LawFlash

Medical Device Exports to Iran After Resumption of Sanctions

August 17, 2018

After the decision to terminate US participation in the Joint Comprehensive Plan of Action, most EAR99 medical devices remain covered by general licenses for export or re-export to Iran, but medical device companies will need to identify financial institutions able to handle export-related transactions.
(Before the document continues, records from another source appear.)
(* ===== verification/VmSpace.v ===== *)
(** * Address spaces (kernel/mm/vmspace.c, vmspace.h)

    A space is a page table, an ASID and a red-black tree of regions.  Spaces and
    regions come from static pools; the tree nodes are embedded in the regions, so
    that all spaces share one store of nodes.  A region is its index in the pool,
    NULL is [None].  Locks are left out: a call is one transition. *)

From S2P Require Import Prelude KList PhysMem PageTable Rbtree.
Lemma mapped_inv s c U Φ F G pgd p0 attr paddr fs pt : vm_inv s c U Φ F G → mapped (c_roots c) (c_others c) (pt_view (vm_pt s)) pgd p0 attr paddr fs pt →
  vm_inv (upd_vpt pt s) (Clients (c_roots c) (holds_after paddr fs (c_others c))) U Φ F G.
Proof.
  intros HI HM. apply (inv_pt s c U Φ F G pt _ Φ HI); [apply HM|done| | |by apply (vi_inj _ _ _ _ _ _ _ _ HI)].
  - intros i t x v Ut Ex Hv Hok Hp Hb. by eapply mapped_backed.
  - intros r vp f Hf. apply holds_after_mono. by eapply (vi_own _ _ _ _ _ _ _ _ HI).
Qed.

Definition new_region (p0 N flags : Z) (type : vma_type_t) (paddr : Z) : vma_t := Vma (4096 * p0) (4096 * (p0 + N)) flags type paddr KOBJ_ID_INVALID.

(** The frames of the pages of space [pgd] from [p0] on. *)
Definition with_frames (paddr : Z) (Φ : Z → Z → option Z) (pgd p0 : Z) (fs : list Z) : Z → Z → option Z :=
  λ r vp, if (paddr =? 0) && in_range pgd p0 (Z.of_nat (length fs)) r vp then fs !! Z.to_nat (vp - p0) else Φ r vp.

Lemma with_frames_own paddr Φ pgd p0 fs O r vp f : (∀ r vp f, Φ r vp = Some f → O !! f = Some 0) →
  with_frames paddr Φ pgd p0 fs r vp = Some f → holds_after paddr fs O !! f = Some 0.
Proof.
  intros HO. unfold with_frames. destruct (Z.eqb_spec paddr 0) as [->|]; cbn [andb]; [destruct (in_range _ _ _ _ _); cbn [andb]|].
  - intros Hf. unfold holds_after. cbn. rewrite take_all_lookup. rewrite decide_True; [done|by eapply list_elem_of_lookup_2].
  - intros Hf. by eapply holds_after_mono, HO.
  - intros Hf. by eapply holds_after_mono, HO.
Qed.

Lemma with_frames_inj paddr Φ pgd p0 fs O : (∀ r vp f, Φ r vp = Some f → O !! f = Some 0) → frames_ok paddr O fs →
  (∀ r vp r' vp' f, Φ r vp = Some f → Φ r' vp' = Some f → r = r' ∧ vp = vp') →
  ∀ r vp r' vp' f, with_frames paddr Φ pgd p0 fs r vp = Some f → with_frames paddr Φ pgd p0 fs r' vp' = Some f → r = r' ∧ vp = vp'.
Proof.
  intros HO Hfs Hinj r vp r' vp' f. unfold with_frames, frames_ok in *. destruct (paddr =? 0); cbn [andb]; [|apply Hinj]. destruct Hfs as [Hnd Hfresh].
  assert (Hnew : ∀ q j, Φ q j = Some f → ∀ k, fs !! k = Some f → False).
  { intros q j Hq%HO k Hk%list_elem_of_lookup_2%Hfresh. congruence. }
  destruct (in_range pgd p0 _ r vp) eqn:E1, (in_range pgd p0 _ r' vp') eqn:E2; intros F1 F2.
  - apply in_range_true in E1 as [-> ?]. apply in_range_true in E2 as [-> ?]. split; [done|]. pose proof (NoDup_lookup _ _ _ _ Hnd F1 F2). lia.
  - exfalso. by eapply Hnew.
  - exfalso. by eapply Hnew.
  - by eapply Hinj.
Qed.

Lemma with_frames_from paddr Φ pgd p0 fs q vp f : with_frames paddr Φ pgd p0 fs q vp = Some f → Φ q vp = Some f ∨ paddr = 0 ∧ f ∈ fs.
Proof.
  unfold with_frames. destruct (Z.eqb_spec paddr 0) as [->|]; cbn [andb]; [|by left]. destruct (in_range _ _ _ _ _); [|by left].
  intros Hf%list_elem_of_lookup_2. by right.
Qed.

Lemma region_at_insert pool v r w : 0 <= v < Z.of_nat (length pool) → region_at (<[Z.to_nat v := r]> pool) w = if decide (w = v) then r else region_at pool w.
Proof.
  intros Hv. unfold region_at. destruct (decide (w = v)) as [->|Hne]; [by rewrite zlookup_insert_eq|]. by rewrite zlookup_insert_ne by (lia || done).
Qed.

(** A region added to a tree keeps the others apart. *)
Lemma apart_insert pool A B v : (∀ y, y ∈ A ++ B → region_ok (region_at pool y)) → region_ok (region_at pool v) →
  (∀ y, y ∈ A → vma_less pool v y = false) → (∀ y, y ∈ B → vma_less pool v y = true) →
  (∀ y vp, y ∈ A ++ B → has_page (region_at pool y) vp → has_page (region_at pool v) vp → False) →
  StronglySorted (apart_in pool) (A ++ B) → StronglySorted (apart_in pool) (A ++ v :: B).
Proof.
  intros Hok [Hv (Hv2 & [k Hk] & Hk')] HA HB Hdis Hs. apply StronglySorted_app in Hs as (Hc & HsA & HsB). apply StronglySorted_app. split; [|split; [done|]].
  - intros a b Ha [->|Hb]%elem_of_cons; [|by apply Hc]. unfold apart_in. specialize (HA a Ha). unfold vma_less in HA. apply Z.ltb_ge in HA.
    destruct (Hok a ltac:(set_solver)) as (Ha1 & _ & _ & [j Hj]). destruct (Z.le_gt_cases (vma_end (region_at pool a)) (vma_start (region_at pool v))); [done|].
    exfalso. apply (Hdis a k); [set_solver|unfold has_page; lia..].
  - constructor; [done|]. apply Forall_forall. intros b Hb. unfold apart_in. specialize (HB b Hb). unfold vma_less in HB. apply Z.ltb_lt in HB.
    destruct (Hok b ltac:(set_solver)) as (Hb1 & _ & [j Hj] & _). destruct (Z.le_gt_cases (vma_end (region_at pool v)) (vma_start (region_at pool b))); [done|].
    exfalso. apply (Hdis b j); [set_solver|unfold has_page; lia..].
Qed.
(* ===== verification/VmSpaceTheorems.v ===== *)
(** * Address spaces: what they promise

    Address spaces implement a map from pages to descriptors and a sequence of
    disjoint regions each; anonymous pages share no frames; destruction fails. *)

From stdpp Require Import sorting.
From S2P Require Import Prelude KList PhysMem Buddy BuddyInv BuddyOps BuddyInit BuddyTheorems PageTable PageTableInv PageTableOps PageTableTheorems.
From S2P Require Import Rbtree RbtreeInv RbtreeSteps RbtreeInsert RbtreeWalk RbtreeDelete RbtreeTheorems VmSpace VmPages VmSpaceInv VmSpaceSteps VmSpaceCalls VmSpaceRuns.

Set Default Goal Selector "!".

#[local] Arguments Z.pow : simpl never.
#[local] Arguments Z.mul : simpl never.

(** ** The theorems *)

(** C8: Address spaces refine maps from pages to descriptors and sequences of
    disjoint regions.  In every state reached by creating spaces, mapping,
    unmapping, protecting, switching, cache loads and other clients taking and
    returning pages, every permitted call returns, leads to such a state, and
    changes the maps and the regions of the spaces as [vm_spec] says: a mapping adds
    one region with pages that were free and, when it is anonymous, frames that
    nobody has; it is refused only for a reason the specification names; all other
    spaces stay as they are.  Permitted ([vm_ok]) are calls on spaces in use and
    below 2^48; a region is unmapped whole, has its own frames, and its tree node
    is one that [rb_delete] can take out.  The memory starts at a multiple of 8 MB
    ([mem_layout]). *)
Theorem vmspace_refines (base n : Z) (s : vms) (L : gset Z) (held : gmap Z Z) (o : vm_op) :
  mem_layout base n → base + n * CONFIG_PAGE_SIZE <= 2 ^ 48 → vm_reach base n s L held → vm_ok o s L held →
  ∃ s' r, run_vm o s = Some (s', r) ∧ vm_reach base n s' (live_after o r L) (held_after o r held) ∧ vm_spec s L held o r s'.
Proof.
  intros HL H48 HR Ho. pose proof (vm_reach_good base n HL H48 s L held HR) as HG. destruct (run_vm_ok base n HL H48 o s L held HG Ho) as (s' & r & E & _ & Hsp).
  exists s', r. split; [done|]. split; [by eapply vm_step|done].
Qed.
Lemma strlen_run fuel s len l m : cstr m (s + len) l → (length l <= fuel)%nat → strlen_loop fuel s len m = Some (len + Z.of_nat (length l)).
Proof.
  revert fuel len. induction l as [|b l IH]; intros fuel len Hc Hf.
  - apply cstr_nil in Hc. destruct fuel; cbn [strlen_loop]; unfold ld; rewrite Hc, some_bind; cbn; by rewrite Z.add_0_r.
  - apply cstr_cons in Hc as (E & Hb & Hc). cbn [length] in *. destruct fuel as [|fuel]; [lia|]. cbn [strlen_loop]. unfold ld. rewrite E, some_bind, eqb_ne by done.
    rewrite IH; [f_equal; lia|by rewrite Z.add_assoc|lia].
Qed.

Lemma strlen_cstr s l m : cstr m s l → s ≠ 0 → kernel_strlen s m = Some (Z.of_nat (length l)).
Proof. intros Hc Hs. unfold kernel_strlen. rewrite eqb_ne by done. pose proof (cstr_size _ _ _ Hc). rewrite (strlen_run _ s 0 l); [done|by rewrite Z.add_0_r|lia]. Qed.

Lemma strnlen_run k s len l m : cstr m (s + len) l → strnlen_loop k s len m = Some (len + Z.of_nat (k `min` length l)).
Proof.
  revert len l. induction k as [|k IH]; intros len l Hc; cbn [strnlen_loop]; [by rewrite Z.add_0_r|]. destruct l as [|b l].
  - apply cstr_nil in Hc. unfold ld. rewrite Hc, some_bind. cbn. by rewrite Z.add_0_r.
  - apply cstr_cons in Hc as (E & Hb & Hc). unfold ld. rewrite E, some_bind, eqb_ne by done. rewrite (IH _ l) by (by rewrite Z.add_assoc). f_equal. cbn. lia.
Qed.

(** ** Copying strings *)

(** The string behind a byte that is written. *)
Lemma cstr_behind m d s b l v : cstr m s (b :: l) → fwd d s (Z.of_nat (S (S (length l)))) → cstr (<[d := v]> m) (s + 1) l.
Proof.
  intros [[_ Hl]%bytes_at_cons [_ H0]%not_elem_of_cons] Hf. split; [|done]. apply bytes_behind; [done|]. rewrite length_app. cbn. by rewrite Nat.add_1_r.
Qed.

Lemma copy_string_loop_run fuel i d s l m : cstr m (s + i) l → mapped m (d + i) (Z.of_nat (S (length l))) → fwd d s (i + Z.of_nat (S (length l))) → 0 <= i → (length l <= fuel)%nat →
  copy_string_loop fuel i d s m = Some (put (d + i) l m, i + Z.of_nat (length l)) ∧ cstr (put (d + i) l m) (s + i + Z.of_nat (length l)) [].
Proof.
  revert fuel i m. induction l as [|b l IH]; intros fuel i m Hc Hm Hf Hi Hfuel.
  - pose proof (cstr_nil _ _ Hc) as E. split; [destruct fuel; cbn [copy_string_loop]; unfold ld; rewrite E, some_bind; cbn; by rewrite Z.add_0_r|]. cbn. by rewrite Z.add_0_r.
  - pose proof (cstr_cons _ _ _ _ Hc) as (E & Hb & _). cbn [length] in *. destruct fuel as [|fuel]; [lia|]. cbn [copy_string_loop put]. unfold ld. rewrite E, some_bind, eqb_ne by done.
    rewrite (st_mapped _ _ b _ Hm), some_bind by lia. rewrite <- Z.add_assoc in *. destruct (IH fuel (i + 1) (<[d + i := b]> m)) as [E1 E2]; [| | |lia|lia|].
    + rewrite Z.add_assoc. eapply cstr_behind; [done|]. unfold fwd in *. lia.
    + apply mapped_insert. eapply mapped_le; [done|lia|lia].
    + unfold fwd in *. lia.
    + rewrite E1. split; [by replace (i + Z.of_nat (S (length l))) with (i + 1 + Z.of_nat (length l)) by lia|]. by replace (s + i + Z.of_nat (S (length l))) with (s + (i + 1) + Z.of_nat (length l)) by lia.
Qed.
(** * Kettlebell threshold analysis: rep segmentation and ANT detection

    A shallow embedding of [api/services/rep_detector.py] and
    [api/services/ant_calculator.py].

    Python [float] and [np.float64] values are IEEE-754 binary64 numbers and
    are modelled by the kernel's primitive floats, so every arithmetic
    operation and comparison below rounds and treats NaN as the program does.
    Python [int] is [Z]; array positions that can never be negative are
    [nat].  Exceptions are values of [PyResult]. *)

From Stdlib Require Import String Floats ZArith List Bool Lia Arith Sorted.
From Stdlib Require Uint63 DecimalString.
Import ListNotations.

Set Warnings "-inexact-float".

Local Open Scope float_scope.

(** ** Python and numpy primitives *)

Module Py.

(** Python exceptions the modelled code can raise. *)
Inductive PyExn : Type :=
| ValueError (msg : string)
| IndexError.
Arguments ValueError msg%_string.

Inductive PyResult (A : Type) : Type :=
| Ok (a : A)
| Raise (e : PyExn).
Arguments Ok {A} a.
Arguments Raise {A} e.

Definition bind {A B : Type} (m : PyResult A) (k : A -> PyResult B) : PyResult B :=
  match m with
  | Ok a => k a
  | Raise e => Raise e
  end.

Notation "x <- m ;; k" := (bind m (fun x => k))
  (at level 61, m at next level, right associativity).

(** [a > b] and [a >= b] on floats; false as soon as one side is NaN. *)
Definition fgtb (a b : float) : bool := b <? a.
Definition fgeb (a b : float) : bool := b <=? a.

(** The float of a Python int that is a small natural number. *)
Definition float_of_nat (n : nat) : float :=
  of_uint63 (Uint63.of_Z (Z.of_nat n)).

(** [range(n)] *)
Definition range (n : nat) : list nat := seq 0 n.

(** Normalisation of one bound of a slice of a sequence of length [len]:
    negative bounds count from the end, and both are clamped. *)
Definition slice_bound (len i : Z) : Z :=
  if (i <? 0)%Z then Z.max 0 (len + i) else Z.min len i.

(** [l[start:stop]] *)
Definition slice {A : Type} (l : list A) (start stop : Z) : list A :=
  let len := Z.of_nat (length l) in
  let lo := slice_bound len start in
  let hi := slice_bound len stop in
  firstn (Z.to_nat (hi - lo)) (skipn (Z.to_nat lo) l).

(** [l[i]] for a Python int [i]: negative positions count from the end,
    anything outside [-len, len) raises IndexError. *)
Definition getitem {A : Type} (l : list A) (i : Z) : PyResult A :=
  let len := Z.of_nat (length l) in
  let j := if (i <? 0)%Z then (len + i)%Z else i in
  if (j <? 0)%Z then Raise IndexError
  else match nth_error l (Z.to_nat j) with
       | Some a => Ok a
       | None => Raise IndexError
       end.

(** [np.diff]: first difference. *)
Fixpoint np_diff (a : list float) : list float :=
  match a with
  | x :: (y :: _) as rest => (y - x) :: np_diff rest
  | _ => []
  end.

(** [np.sign] on one float: -1, 0 or 1, and NaN for NaN. *)
Definition np_sign (x : float) : float :=
  if x <? 0 then -1
  else if 0 <? x then 1
  else if x =? 0 then 0
  else nan.

(** [np.max] and [np.min] of a non-empty array: a left-to-right reduction with
    numpy's [maximum] and [minimum], which propagate NaN. *)
Definition np_maximum (a b : float) : float :=
  if fgeb a b || is_nan a then a else b.
Definition np_minimum (a b : float) : float :=
  if (a <=? b) || is_nan a then a else b.
Definition np_max (a : list float) : float :=
  match a with
  | [] => nan
  | x :: rest => fold_left np_maximum rest x
  end.
Definition np_min (a : list float) : float :=
  match a with
  | [] => nan
  | x :: rest => fold_left np_minimum rest x
  end.

(** [np.pad(a, (before, after), mode='edge')] *)
Definition np_pad_edge (a : list float) (before after : nat) : list float :=
  match a with
  | [] => []
  | x :: _ => repeat x before ++ a ++ repeat (last a x) after
  end.

(** The two numpy reductions whose rounding depends on the order in which
    numpy (and the platform's BLAS or fused multiply-add) accumulates: the
    mean of an array, and the dot product of one window with the kernel in
    [np.convolve].  The code is modelled over any such pair. *)
Class Numpy : Type := {
  np_mean : list float -> float;
  np_dot : list float -> list float -> float
}.

(** Left-to-right accumulation from zero: what numpy does on arrays of fewer
    than eight elements, and for kernels of at most eleven taps. *)
Definition sum_seq (a : list float) : float := fold_left PrimFloat.add a 0.
Definition mean_seq (a : list float) : float := sum_seq a / float_of_nat (length a).
Fixpoint dot_seq_from (acc : float) (a b : list float) : float :=
  match a, b with
  | x :: a', y :: b' => dot_seq_from (acc + x * y) a' b'
  | _, _ => acc
  end.
Definition dot_seq (a b : list float) : float := dot_seq_from 0 a b.

Definition numpy_seq : Numpy := {| np_mean := mean_seq; np_dot := dot_seq |}.

(** [np.convolve(a, kernel, mode='valid')] for [len(a) >= len(kernel)]: one
    dot product of the reversed kernel per window of [a]. *)
Definition np_convolve_valid `{Numpy} (a kernel : list float) : list float :=
  let w := length kernel in
  map (fun i => np_dot (firstn w (skipn i a)) (rev kernel))
      (range (length a + 1 - w)).

End Py.
Import Py.

(** ** models/schemas.py *)

Module schemas.

Inductive MovementType : Type :=
| SNATCH_LEFT
| SNATCH_RIGHT
| SWING_LEFT
| SWING_RIGHT
| TWO_ARM_SWING.

(** A single position sample: timestamp in seconds, normalized position,
    confidence. *)
Record PositionSample : Type := {
  t : float;
  x : float;
  y : float;
  confidence : float
}.

(** Metrics for a single rep. *)
Record RepMetric : Type := {
  rep_index : nat;
  start_time : float;
  end_time : float;
  duration : float;
  peak_speed : float;
  is_valid : bool;
  is_below_threshold : bool
}.

End schemas.

(** ** services/rep_detector.py *)

Module rep_detector.

(** A single detected repetition. *)
Record DetectedRep : Type := {
  start_idx : nat;
  end_idx : nat;
  start_time : float;
  end_time : float;
  duration : float;
  peak_speed : float;
  vertical_displacement : float;
  is_valid : bool
}.

(** The attributes of a [RepDetector] object. *)
Record RepDetector : Type := {
  movement_type : schemas.MovementType;
  min_confidence : float;
  min_vertical_displacement : float
}.

Definition MIN_VERTICAL_DISPLACEMENT_SWING : float := 0.15.
Definition MIN_VERTICAL_DISPLACEMENT_SNATCH : float := 0.25.
Definition MAX_REP_DURATION : float := 4.0.
Definition MIN_REP_DURATION : float := 0.4.
Definition VELOCITY_SMOOTHING_WINDOW : nat := 3.
Definition MIN_SAMPLES_BETWEEN_PEAKS : nat := 5.

(** [RepDetector.__init__] *)
Definition RepDetector_init (movement_type : schemas.MovementType)
    (min_confidence : float) : RepDetector :=
  {| movement_type := movement_type;
     min_confidence := min_confidence;
     min_vertical_displacement :=
       match movement_type with
       | schemas.SNATCH_LEFT | schemas.SNATCH_RIGHT => MIN_VERTICAL_DISPLACEMENT_SNATCH
       | _ => MIN_VERTICAL_DISPLACEMENT_SWING
       end |}.

(** The default of [min_confidence]. *)
Definition default_min_confidence : float := 0.5.

Section WithNumpy.
Context `{NP : Numpy}.

(** [RepDetector._smooth_signal]: moving average, edge-replicated padding. *)
Definition _smooth_signal (signal : list float) (window : nat) : list float :=
  if (window <=? 1)%nat || (length signal <? window)%nat then signal
  else
    let kernel := repeat (1 / float_of_nat window) window in
    let padded := np_pad_edge signal (window / 2) (window - 1 - window / 2) in
    np_convolve_valid padded kernel.

(** One iteration of the loop of [_find_peaks], at position [i]. *)
Definition find_peaks_step (signal : list float) (min_distance : nat)
    (peaks : list nat) (i : nat) : list nat :=
  if fgtb (nth i signal nan) (nth (i - 1) signal nan)
     && fgtb (nth i signal nan) (nth (i + 1) signal nan)
  then
    if match peaks with [] => true | _ => false end
       || (Z.of_nat min_distance <=? Z.of_nat i - Z.of_nat (last peaks 0%nat))%Z
    then peaks ++ [i]
    else if fgtb (nth i signal nan) (nth (last peaks 0%nat) signal nan)
    then removelast peaks ++ [i]
    else peaks
  else peaks.

(** [RepDetector._find_peaks]: [for i in range(1, len(signal) - 1)]. *)
Definition _find_peaks (signal : list float) (min_distance : nat) : list nat :=
  fold_left (find_peaks_step signal min_distance)
            (seq 1 (length signal - 1 - 1)) [].

(** [RepDetector._calculate_peak_speed] *)
Definition _calculate_peak_speed (times : list float)
    (samples : list schemas.PositionSample) : float :=
  if (length times <? 2)%nat then 0
  else
    let y_positions := map schemas.y samples in
    let dt := np_diff times in
    let dy := np_diff y_positions in
    let dt := map (fun d => if fgtb d 0 then d else 0.001) dt in
    let velocities := map (fun p => abs (fst p / snd p)) (combine dy dt) in
    let velocities :=
      if (VELOCITY_SMOOTHING_WINDOW <=? length velocities)%nat
      then _smooth_signal velocities VELOCITY_SMOOTHING_WINDOW
      else velocities in
    if (0 <? length velocities)%nat then np_max velocities else 0.

(** The sign-change count of [_validate_rep]:
    [np.sum(np.abs(np.diff(np.sign(dy_smooth))) > 0)]. *)
Definition sign_changes (dy_smooth : list float) : nat :=
  length (filter (fun d => fgtb (abs d) 0) (np_diff (map np_sign dy_smooth))).

(** [RepDetector._validate_rep] *)
Definition _validate_rep (self : RepDetector) (duration vertical_displacement : float)
    (y_segment : list float) : bool :=
  if (duration <? MIN_REP_DURATION) || fgtb duration MAX_REP_DURATION then false
  else if vertical_displacement <? min_vertical_displacement self then false
  else if (length y_segment <? 5)%nat then true
  else
    let dy := np_diff y_segment in
    let dy_smooth := if (3 <=? length dy)%nat then _smooth_signal dy 3 else dy in
    if (Nat.max 8 (length y_segment / 3) <? sign_changes dy_smooth)%nat then false
    else true.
United States sanctions against Iran prior to implementation of the Joint Comprehensive Plan of Action (JCPOA) in January 2016 included secondary sanctions that subjected foreign parties to potential liability for transactions involving Iran, but, thanks to fairly broad general licenses and related exclusions, the sanctions exempted a large number of medical devices from their purview. For humanitarian reasons, US and non-US companies were able to export a number of medical devices to Iran, and engage in the associated dealings necessary to conduct that business. The general licenses and accompanying detailed guidance prior to the JCPOA identified many of the medical devices that could be exported to Iran, and the conditions for those exports.

The sanctions relief in the JCPOA did not initially address medical devices, but in a significant move in late 2016 and early 2017, the US Treasury Department’s Office of Foreign Assets Control (OFAC) effectively relaxed the restrictions on exporting medical devices to Iran. OFAC’s action allowed US and non-US companies to export to Iran all medical devices properly classified as EAR99 products under the US Commerce Department’s Commerce Control List (CCL), except those identified on a modified list—the “List of Medical Devices Requiring Specific Authorization.” This action opened the door to exports to Iran of many more medical devices than had been previously authorized, without the need for a specific license from OFAC.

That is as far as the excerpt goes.